YOUR GOAL: Copy each line of the material below that includes the string "Lemma".
** Opening MATERIAL SHOWN block **
(* ===== verification/MetadataJson.v ===== *)
(** * encoding/json on the metadata model

    The slave keeps each cached item as the JSON text of its struct.  A JSON
    text is represented by its syntax tree; the encoders follow the [json] tags
    of repository/metadata (the fields of the embedded [Shared] are promoted),
    the decoders look fields up by those tags and leave the zero value where a
    field is missing. *)

From S2P Require Import Prelude GoStrings GoTime Metadata.

Open Scope Z_scope.

#[local] Unset Program Cases.
#[local] Obligation Tactic := idtac.

Inductive json :=
  | JNull
  | JBool (b : bool)
  | JNum (z : Z)
  | JString (s : string)
  | JTime (t : Time)
  | JArray (l : list json)
  | JObject (fields : list (string * json)).

(** A Go type with its encoding. *)
Class Json (A : Type) := {
  json_Marshal : A -> result json;
  json_Unmarshal : json -> result A;
  json_zero : A;
  json_roundtrip : forall a j, json_Marshal a = Ok j -> json_Unmarshal j = Ok a;
}.

Definition json_type_error (j : json) : error := errors_New "json: cannot unmarshal value".

#[export, program] Instance json_bool : Json bool := {
  json_Marshal b := Ok (JBool b);
  json_Unmarshal j := match j with JBool b => Ok b | JNull => Ok false | _ => Err (json_type_error j) end;
  json_zero := false;
}.
Next Obligation. by intros a j [= <-]. Qed.

#[export, program] Instance json_string : Json string := {
  json_Marshal s := Ok (JString s);
  json_Unmarshal j := match j with JString s => Ok s | JNull => Ok "" | _ => Err (json_type_error j) end;
  json_zero := "";
}.
Next Obligation. by intros a j [= <-]. Qed.

#[export, program] Instance json_Z : Json Z := {
  json_Marshal z := Ok (JNum z);
  json_Unmarshal j := match j with JNum z => Ok z | JNull => Ok 0 | _ => Err (json_type_error j) end;
  json_zero := 0;
}.
Next Obligation. by intros a j [= <-]. Qed.

(** [Time.MarshalJSON] rejects a year outside [0,9999]. *)
Definition json_time_ok (t : Time) : bool :=
  bool_decide (-62167219200 <= t_sec t < 253402300800).

#[export, program] Instance json_Time : Json Time := {
  json_Marshal t := if json_time_ok t then Ok (JTime t)
                    else Err (errors_New "Time.MarshalJSON: year outside of range [0,9999]");
  json_Unmarshal j := match j with JTime t => Ok t | JNull => Ok zero_time | _ => Err (json_type_error j) end;
  json_zero := zero_time;
}.
Next Obligation. intros a j. cbn. destruct (json_time_ok a); [by intros [= <-]|done]. Qed.

(** A struct is encoded as an object. *)
Class JsonStruct (A : Type) `{!Json A} :=
  json_object : forall (a : A) j, json_Marshal a = Ok j -> exists fields, j = JObject fields.

(** A pointer to a struct: [nil] is [null]. *)
#[export, program] Instance json_pointer `{JsonStruct A} : Json (option A) := {
  json_Marshal o := match o with None => Ok JNull | Some a => json_Marshal a end;
  json_Unmarshal j := match j with JNull => Ok None | _ => a ← json_Unmarshal j; mret (Some a) end;
  json_zero := None;
}.
Next Obligation.
  intros A HA Hs [a|] j; cbn; [|by intros [= <-]]. intros Hj.
  destruct (Hs _ _ Hj) as [fields ->]. by rewrite (json_roundtrip _ _ Hj).
Qed.

(** A slice. *)
Fixpoint map_result {A B} (f : A -> result B) (l : list A) : result (list B) :=
  match l with
  | [] => Ok []
  | a :: l => b ← f a; bs ← map_result f l; Ok (b :: bs)
  end.

Lemma map_result_roundtrip {A B} (f : A -> result B) (g : B -> result A) l l' :
  (forall a b, f a = Ok b -> g b = Ok a) -> map_result f l = Ok l' -> map_result g l' = Ok l.
Proof.
  intros Hfg. revert l'. induction l as [|a l IH]; cbn; intros l' H; [by simplify_eq|].
  apply result_bind_ok in H as (b & Hb & (bs & Hbs & H)%result_bind_ok). simplify_eq. cbn.
  by rewrite (Hfg _ _ Hb), (IH _ Hbs).
Qed.

#[export, program] Instance json_slice `{!Json A} : Json (list A) := {
  json_Marshal l := JArray <$> map_result json_Marshal l;
  json_Unmarshal j := match j with
                      | JArray l => map_result json_Unmarshal l
                      | JNull => Ok []
                      | _ => Err (json_type_error j)
                      end;
  json_zero := [];
}.
Next Obligation.
  intros A HA l j. cbn. destruct (map_result json_Marshal l) as [js|] eqn:E; cbn; [|done].
  intros [= <-]. eapply map_result_roundtrip; [|done]. apply json_roundtrip.
Qed.

(** A struct field. *)
Definition field {A} `{!Json A} (tag : string) (a : A) : result (string * json) :=
  pair tag <$> json_Marshal a.

Fixpoint find_field (tag : string) (fields : list (string * json)) : option json :=
  match fields with
  | [] => None
  | (k, j) :: fields => if String.eqb k tag then Some j else find_field tag fields
  end.

Definition get_field {A} `{!Json A} (tag : string) (fields : list (string * json)) : result A :=
  match find_field tag fields with
  | None => Ok json_zero
  | Some j => json_Unmarshal j
  end.

Definition as_object (j : json) : result (list (string * json)) :=
  match j with
  | JObject fields => Ok fields
  | JNull => Ok []
  | _ => Err (json_type_error j)
  end.

Lemma field_ok {A} `{!Json A} tag (a : A) f :
  field tag a = Ok f -> exists j, f = (tag, j) /\ json_Unmarshal j = Ok a.
Proof.
  unfold field. destruct (json_Marshal a) as [j|] eqn:E; cbn; [|done].
  intros [= <-]. exists j. split; [done|]. by apply json_roundtrip.
Qed.

(** Unfold an encoder that succeeded into its fields. *)
Ltac json_fields :=
  repeat match goal with
  | H : _ ≫= _ = Ok _ |- _ => apply result_bind_ok in H as (? & ? & H)
  | H : field _ _ = Ok _ |- _ => apply field_ok in H as (? & -> & H)
  | H : mret _ = Ok _ |- _ => injection H as <-
  end;
  unfold get_field;
  cbn [as_object mbind result_bind find_field String.eqb Ascii.eqb Bool.eqb];
  repeat match goal with
  | H : json_Unmarshal ?j = Ok _ |- context [json_Unmarshal ?j] =>
      rewrite H; cbn [mbind result_bind]
  end.

#[export, program] Instance json_DNSRecord : Json DNSRecord := {
  json_Marshal r :=
    f1 ← field "deleted" (sh_Deleted (dr_Shared r));
    f2 ← field "created_at" (sh_CreatedAt (dr_Shared r));
    f3 ← field "updated_at" (sh_UpdatedAt (dr_Shared r));
    f4 ← field "id" (dr_ID r);
    f5 ← field "fqdn" (dr_FQDN r);
    f6 ← field "record_type" (dr_RecordType r);
    f7 ← field "routing_class" (dr_RoutingClass r);
    f8 ← field "ttl_seconds" (dr_TTLSeconds r);
    f9 ← field "values_json" (dr_ValuesJSON r);
    f10 ← field "routing_key" (dr_RoutingKey r);
    f11 ← field "enabled" (dr_Enabled r);
    mret (JObject [f1; f2; f3; f4; f5; f6; f7; f8; f9; f10; f11]);
  json_Unmarshal j :=
    o ← as_object j;
    deleted ← get_field "deleted" o;
    created ← get_field "created_at" o;
    updated ← get_field "updated_at" o;
    id ← get_field "id" o;
    fqdn ← get_field "fqdn" o;
    ty ← get_field "record_type" o;
    class ← get_field "routing_class" o;
    ttl ← get_field "ttl_seconds" o;
    values ← get_field "values_json" o;
    key ← get_field "routing_key" o;
    enabled ← get_field "enabled" o;
    mret (mkDNSRecord (mkShared deleted created updated) id fqdn ty class ttl values key enabled);
  json_zero := zero_DNSRecord;
}.
Next Obligation.
  intros [[]] j H. cbv beta in H |- *. json_fields. done.
Qed.
#[export] Instance json_DNSRecord_struct : JsonStruct DNSRecord.
Proof. intros a j H. unfold json_Marshal, json_DNSRecord in H. json_fields. eauto. Qed.

#[export, program] Instance json_ServiceBackendRef : Json ServiceBackendRef := {
  json_Marshal b :=
    f1 ← field "deleted" (sh_Deleted (sb_Shared b));
    f2 ← field "created_at" (sh_CreatedAt (sb_Shared b));
    f3 ← field "updated_at" (sh_UpdatedAt (sb_Shared b));
    f4 ← field "id" (sb_ID b);
    f5 ← field "type" (sb_Type b);
    f6 ← field "arbitrary_endpoint" (sb_ArbitraryEndpoint b);
    f7 ← field "service_namespace" (sb_ServiceNamespace b);
    f8 ← field "service_name" (sb_ServiceName b);
    f9 ← field "service_port" (sb_Port b);
    mret (JObject [f1; f2; f3; f4; f5; f6; f7; f8; f9]);
  json_Unmarshal j :=
    o ← as_object j;
    deleted ← get_field "deleted" o;
    created ← get_field "created_at" o;
    updated ← get_field "updated_at" o;
    id ← get_field "id" o;
    ty ← get_field "type" o;
    endpoint ← get_field "arbitrary_endpoint" o;
    ns ← get_field "service_namespace" o;
    name ← get_field "service_name" o;
    port ← get_field "service_port" o;
    mret (mkServiceBackendRef (mkShared deleted created updated) id ty endpoint ns name port);
  json_zero := mkServiceBackendRef zero_Shared "" "" "" "" "" 0;
}.
Next Obligation.
  intros [[]] j H. cbv beta in H |- *. json_fields. done.
Qed.
#[export] Instance json_ServiceBackendRef_struct : JsonStruct ServiceBackendRef.
Proof. intros a j H. unfold json_Marshal, json_ServiceBackendRef in H. json_fields. eauto. Qed.

#[export, program] Instance json_CertificateRevision : Json CertificateRevision := {
  json_Marshal c :=
    f1 ← field "deleted" (sh_Deleted (cr_Shared c));
    f2 ← field "created_at" (sh_CreatedAt (cr_Shared c));
    f3 ← field "updated_at" (sh_UpdatedAt (cr_Shared c));
    f4 ← field "id" (cr_ID c);
    f5 ← field "hostname" (cr_Hostname c);
    f6 ← field "revision" (cr_Revision c);
    f7 ← field "provider" (cr_Provider c);
    f8 ← field "challenge_type" (cr_ChallengeType c);
    f9 ← field "artifact_bucket" (cr_ArtifactBucket c);
    f10 ← field "artifact_prefix" (cr_ArtifactPrefix c);
    f11 ← field "sha256_crt" (cr_SHA256Crt c);
    f12 ← field "sha256_key" (cr_SHA256Key c);
    f13 ← field "not_before" (cr_NotBefore c);
    f14 ← field "not_after" (cr_NotAfter c);
    mret (JObject [f1; f2; f3; f4; f5; f6; f7; f8; f9; f10; f11; f12; f13; f14]);
  json_Unmarshal j :=
    o ← as_object j;
    deleted ← get_field "deleted" o;
    created ← get_field "created_at" o;
    updated ← get_field "updated_at" o;
    id ← get_field "id" o;
    hostname ← get_field "hostname" o;
    revision ← get_field "revision" o;
    provider ← get_field "provider" o;
    challenge ← get_field "challenge_type" o;
    bucket ← get_field "artifact_bucket" o;
    prefix ← get_field "artifact_prefix" o;
    crt ← get_field "sha256_crt" o;
    key ← get_field "sha256_key" o;
    before ← get_field "not_before" o;
    after ← get_field "not_after" o;
    mret (mkCertificateRevision (mkShared deleted created updated) id hostname revision provider challenge bucket prefix crt
            key before after);
  json_zero := mkCertificateRevision zero_Shared "" "" 0 "" "" "" "" "" "" zero_time zero_time;
}.
Next Obligation.
  intros [[]] j H. cbv beta in H |- *. json_fields. done.
Qed.
#[export] Instance json_CertificateRevision_struct : JsonStruct CertificateRevision.
Proof. intros a j H. unfold json_Marshal, json_CertificateRevision in H. json_fields. eauto. Qed.

#[export, program] Instance json_HTTPRouteProjection : Json HTTPRouteProjection := {
  json_Marshal r :=
    f1 ← field "id" (rp_ID r);
    f2 ← field "path" (rp_Path r);
    f3 ← field "priority" (rp_Priority r);
    f4 ← field "backend_ref" (rp_BackendRef r);
    mret (JObject [f1; f2; f3; f4]);
  json_Unmarshal j :=
    o ← as_object j;
    id ← get_field "id" o;
    path ← get_field "path" o;
    priority ← get_field "priority" o;
    backend ← get_field "backend_ref" o;
    mret (mkHTTPRouteProjection id path priority backend);
  json_zero := mkHTTPRouteProjection "" "" 0 None;
}.
Next Obligation.
  intros [] j H. cbv beta in H |- *. json_fields. done.
Qed.
#[export] Instance json_HTTPRouteProjection_struct : JsonStruct HTTPRouteProjection.
Proof. intros a j H. unfold json_Marshal, json_HTTPRouteProjection in H. json_fields. eauto. Qed.

#[export, program] Instance json_DomainEntryProjection : Json DomainEntryProjection := {
  json_Marshal p :=
    f1 ← field "hostname" (dp_Hostname p);
    f2 ← field "deleted" (dp_Deleted p);
    f3 ← field "need_cert" (dp_NeedCert p);
    f4 ← field "cert" (dp_Cert p);
    f5 ← field "backend_type" (dp_BackendType p);
    f6 ← field "http_routes" (dp_HTTPRoutes p);
    f7 ← field "binded_backend_ref" (dp_BindedBackendRef p);
    mret (JObject [f1; f2; f3; f4; f5; f6; f7]);
  json_Unmarshal j :=
    o ← as_object j;
    hostname ← get_field "hostname" o;
    deleted ← get_field "deleted" o;
    need ← get_field "need_cert" o;
    cert ← get_field "cert" o;
    ty ← get_field "backend_type" o;
    routes ← get_field "http_routes" o;
    binded ← get_field "binded_backend_ref" o;
    mret (mkDomainEntryProjection hostname deleted need cert ty routes binded);
  json_zero := zero_DomainEntryProjection;
}.
Next Obligation.
  intros [] j H. cbv beta in H |- *. json_fields. done.
Qed.
#[export] Instance json_DomainEntryProjection_struct : JsonStruct DomainEntryProjection.
Proof. intros a j H. unfold json_Marshal, json_DomainEntryProjection in H. json_fields. eauto. Qed.

#[export, program] Instance json_DomainEndpoint : Json DomainEndpoint := {
  json_Marshal d :=
    f1 ← field "deleted" (sh_Deleted (de_Shared d));
    f2 ← field "created_at" (sh_CreatedAt (de_Shared d));
    f3 ← field "updated_at" (sh_UpdatedAt (de_Shared d));
    f4 ← field "hostname" (de_Hostname d);
    f5 ← field "need_cert" (de_NeedCert d);
    f6 ← field "backend_type" (de_BackendType d);
    f7 ← field "binded_service_ref" (de_BindedServiceID d);
    mret (JObject [f1; f2; f3; f4; f5; f6; f7]);
  json_Unmarshal j :=
    o ← as_object j;
    deleted ← get_field "deleted" o;
    created ← get_field "created_at" o;
    updated ← get_field "updated_at" o;
    hostname ← get_field "hostname" o;
    needCert ← get_field "need_cert" o;
    ty ← get_field "backend_type" o;
    service ← get_field "binded_service_ref" o;
    mret (mkDomainEndpoint (mkShared deleted created updated) hostname needCert ty service);
  json_zero := mkDomainEndpoint zero_Shared "" false "" "";
}.
Next Obligation.
  intros [[]] j H. cbv beta in H |- *. json_fields. done.
Qed.
#[export] Instance json_DomainEndpoint_struct : JsonStruct DomainEndpoint.
Proof. intros a j H. unfold json_Marshal, json_DomainEndpoint in H. json_fields. eauto. Qed.

#[export, program] Instance json_HTTPRoute : Json HTTPRoute := {
  json_Marshal r :=
    f1 ← field "deleted" (sh_Deleted (hr_Shared r));
    f2 ← field "created_at" (sh_CreatedAt (hr_Shared r));
    f3 ← field "updated_at" (sh_UpdatedAt (hr_Shared r));
    f4 ← field "id" (hr_ID r);
    f5 ← field "hostname" (hr_Hostname r);
    f6 ← field "path" (hr_Path r);
    f7 ← field "priority" (hr_Priority r);
    f8 ← field "backend_ref_id" (hr_BackendRefID r);
    mret (JObject [f1; f2; f3; f4; f5; f6; f7; f8]);
  json_Unmarshal j :=
    o ← as_object j;
    deleted ← get_field "deleted" o;
    created ← get_field "created_at" o;
    updated ← get_field "updated_at" o;
    id ← get_field "id" o;
    hostname ← get_field "hostname" o;
    path ← get_field "path" o;
    priority ← get_field "priority" o;
    ref ← get_field "backend_ref_id" o;
    mret (mkHTTPRoute (mkShared deleted created updated) id hostname path priority ref);
  json_zero := mkHTTPRoute zero_Shared "" "" "" 0 "";
}.
Next Obligation.
  intros [[]] j H. cbv beta in H |- *. json_fields. done.
Qed.
#[export] Instance json_HTTPRoute_struct : JsonStruct HTTPRoute.
Proof. intros a j H. unfold json_Marshal, json_HTTPRoute in H. json_fields. eauto. Qed.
** Closing MATERIAL SHOWN block **
ANSWER TO THIS TASK:
Lemma map_result_roundtrip {A B} (f : A -> result B) (g : B -> result A) l l' :
Lemma field_ok {A} `{!Json A} tag (a : A) f :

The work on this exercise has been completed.